(Saved entries)
(* ===== verification/WqeClaims.v ===== *)
(** What holds of the work queue entries: how the senders lay them out, which
    packets share one, and how a completion queue tells new from old. *)

From stdpp Require Import prelude list numbers strings.
From S2P Require Import Prelude Circ Bytes Sq Send Mpw Cqe.

(** ** Ordinary entries *)

(** A sender that [NewSender] made writes, for any frame, index and
    address, exactly the entry the device expects (control segment, Ethernet
    segment with the inlined bytes padded to an octoword, and a data segment
    for the rest if there is one) starting at its block and wrapping around
    the end of the queue, and returns the blocks that entry takes, never more
    than [MaxBBs].  Nothing panics. *)
Theorem Sender_Put_exact SQm sq cfg s frame idx addr sg :
  zlen SQm <= 2 ^ 22 -> NewSQ SQm = Ok sq -> sc_InlineLen cfg < 2 ^ 31 -> 0 <= sc_QPN cfg < 2 ^ 24 ->
  NewSender sq cfg = Ok s -> zlen frame < 2 ^ 32 ->
  Sender_Put s idx frame addr sg SQm =
    Some (send_bbs s frame, cwrite (idx * 64) (send_entry s idx frame addr sg) SQm) /\
  1 <= send_bbs s frame <= MaxBBs s /\ zlen (send_entry s idx frame addr sg) <= 64 * send_bbs s frame.
Proof.
  intros Hz Hq Hi Hn Hs Hf. apply NewSQ_ok in Hq as [k Hq]; [|done].
  apply (NewSender_ok k sq cfg s SQm Hq) in Hs as (Hok & <- & _); [|done|done].
  split; [by apply (Put_entry k)|]. pose proof (send_sizes k s SQm frame Hok Hq) as (_ & _ & _ & ? & _ & Hb & _).
  split; [exact Hb|]. rewrite (zlen_send_entry k s SQm frame Hok Hq). unfold send_bbs. divlia.
Qed.

Lemma Sender_Put_exact_witness :
  exists sq s, NewSQ (replicate 256 0) = Ok sq /\ NewSender sq (mkSenderConfig 7 9 18 0) = Ok s /\
    Sender_Put s 3 (replicate 60 1) 4096 true (replicate 256 0) =
    Some (send_bbs s (replicate 60 1), cwrite (3 * 64) (send_entry s 3 (replicate 60 1) 4096 true) (replicate 256 0)).
Proof.
  eexists _, _. split; [reflexivity|]. split; [reflexivity|].
  apply (Sender_Put_exact (replicate 256 0) (mkSQ 255 4) (mkSenderConfig 7 9 18 0) _ (replicate 60 1) 3 4096 true);
    first [reflexivity|vm_compute; congruence|vm_compute; split; congruence].
Defined.

(** ** Entries of several packets *)

(** [Fits] counts the longest run of leading frames one entry can hold: the
    frames it counts can share an entry, and with the next one they could
    not, in either mode. *)
Theorem Fits_maximal SQm sq cfg s fs :
  zlen SQm <= 2 ^ 22 -> NewSQ SQm = Ok sq -> mc_MaxLen cfg < 2 ^ 31 -> NewMPWSender sq cfg = Some (Ok s) ->
  exists m : nat, Fits s fs = Z.of_nat m /\ (m <= length fs)%nat /\ can_share s (take m fs) /\
    ((m < length fs)%nat -> ~ can_share s (take (S m) fs)).
Proof.
  intros Hz Hq Hml Hs. apply NewSQ_ok in Hq as [k Hq]; [|done].
  apply (NewMPWSender_ok k sq SQm cfg s Hq) in Hs as (Hok & _); [|done]. by apply Fits_prefix.
Qed.

Lemma Fits_maximal_witness :
  exists s, NewMPWSender (mkSQ 1023 16) (mkMPWConfig 7 0 60 false 9) = Some (Ok s) /\
  exists m : nat, Fits s (replicate 20 (replicate 60 1)) = Z.of_nat m /\ (m <= 20)%nat /\
    can_share s (take m (replicate 20 (replicate 60 1))) /\
    ((m < 20)%nat -> ~ can_share s (take (S m) (replicate 20 (replicate 60 1)))).
Proof.
  eexists. split; [reflexivity|].
  refine (Fits_maximal (replicate 1024 0) (mkSQ 1023 16) (mkMPWConfig 7 0 60 false 9) _ (replicate 20 (replicate 60 1)) _ eq_refl _ eq_refl).
  - by apply Z.leb_le.
  - by apply Z.ltb_lt.
Defined.

(** The frames [Fits] counts go into one entry, laid out as the device
    expects, copied in or pointed at, wrapping around the end of the queue;
    the result is the number of blocks that entry takes. *)
Theorem MPW_Put_exact SQm sq cfg s fs addrs idx sg :
  zlen SQm <= 2 ^ 22 -> NewSQ SQm = Ok sq -> mc_MaxLen cfg < 2 ^ 31 -> NewMPWSender sq cfg = Some (Ok s) ->
  can_share s fs -> Forall (fun f => zlen f < 2 ^ 32) fs -> zlen addrs = zlen fs ->
  if Pointer s
  then MPWSender_PutPointers s idx fs addrs sg SQm =
         Some (((2 + zlen fs) * 16 + 63) / 64, cwrite (idx * 64) (ptr_entry s idx fs addrs sg) SQm)
  else (2 + octs_all fs) * 16 <= zlen SQm ->
       MPWSender_Put s idx fs sg SQm =
         Some (((2 + octs_all fs) * 16 + 63) / 64, cwrite (idx * 64) (mpw_entry s idx fs sg) SQm).
Proof.
  intros Hz Hq Hml Hs Hsh Hf Ha. apply NewSQ_ok in Hq as [k Hq]; [|done].
  apply (NewMPWSender_ok k sq SQm cfg s Hq) in Hs as (Hok & <- & _); [|done].
  unfold Pointer, mpw_ok, can_share in *. destruct (m_pointer s).
  - apply (PutPointers_eq k); [done|lia|done|unfold MaxDS; lia].
  - intros Hfit. apply (MPWSender_Put_eq k); [done|tauto|done].
Qed.

Lemma MPW_Put_exact_witness :
  exists s, NewMPWSender (mkSQ 1023 16) (mkMPWConfig 7 0 0 true 9) = Some (Ok s) /\
  MPWSender_PutPointers s 15 [[1; 2]; [3]] [4096; 8192] true (replicate 1024 0) =
    Some (((2 + 2) * 16 + 63) / 64, cwrite (15 * 64) (ptr_entry s 15 [[1; 2]; [3]] [4096; 8192] true) (replicate 1024 0)).
Proof.
  eexists. split; [reflexivity|].
  refine (MPW_Put_exact (replicate 1024 0) (mkSQ 1023 16) (mkMPWConfig 7 0 0 true 9) _ [[1; 2]; [3]] [4096; 8192] 15 true
            _ eq_refl _ eq_refl _ _ eq_refl).
  - by apply Z.leb_le.
  - by apply Z.ltb_lt.
  - split; [by apply Z.leb_le|repeat constructor].
  - repeat constructor.
Defined.

(** ** Completion queues *)

(** The owner bit tells new completions from those of the lap before,
    over every wrap of the queue and of the 32-bit index: if the device has
    written [P] completions, none unread overwritten, then the entry at [ci]
    reads as owned exactly when [ci < P], and what is read is completion
    [ci]. *)
Theorem Owned_exact j c buf P hdr ci :
  cq_ok j c buf -> cq_holds c buf P hdr -> 0 <= ci <= P -> P <= ci + Entries c ->
  exists h, LoadCQEHeader c (u32 ci) buf = Some h /\ Owned c (u32 ci) h = (ci <? P) /\ (ci < P -> h = hdr ci).
Proof. apply Owned_written. Qed.

(** Two entries, three completions written. *)
Definition exOwnedCQ : list Z := (replicate 60 0 ++ [0; 2; 0; 1]) ++ (replicate 60 0 ++ [0; 1; 0; 0]).

Lemma Owned_exact_witness :
  exists h, LoadCQEHeader (mkCQ 2 1 1) (u32 3) exOwnedCQ = Some h /\ Owned (mkCQ 2 1 1) (u32 3) h = false.
Proof.
  destruct (Owned_exact 1 (mkCQ 2 1 1) exOwnedCQ 3 (fun i => if i =? 2 then 2 * 65536 + 1 else 65536) 3) as (h & H1 & H2 & _).
  - split; [split; by apply Z.leb_le|]. split; [reflexivity|]. split; [reflexivity|]. unfold bytes_ok. repeat constructor; vm_compute; congruence.
  - split; simpl; intros i Hi0 Hi; [|lia]. assert (E : i = 1 \/ i = 2) by lia. destruct E as [-> | ->]; vm_compute; split_and!; congruence.
  - split; by apply Z.leb_le.
  - by apply Z.leb_le.
  - exists h. split; [exact H1|exact H2].
Defined.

[Work request]:
Work through the data and report how many of its lines hold the word "destruct", giving only the figure.

[Exercise output]:
3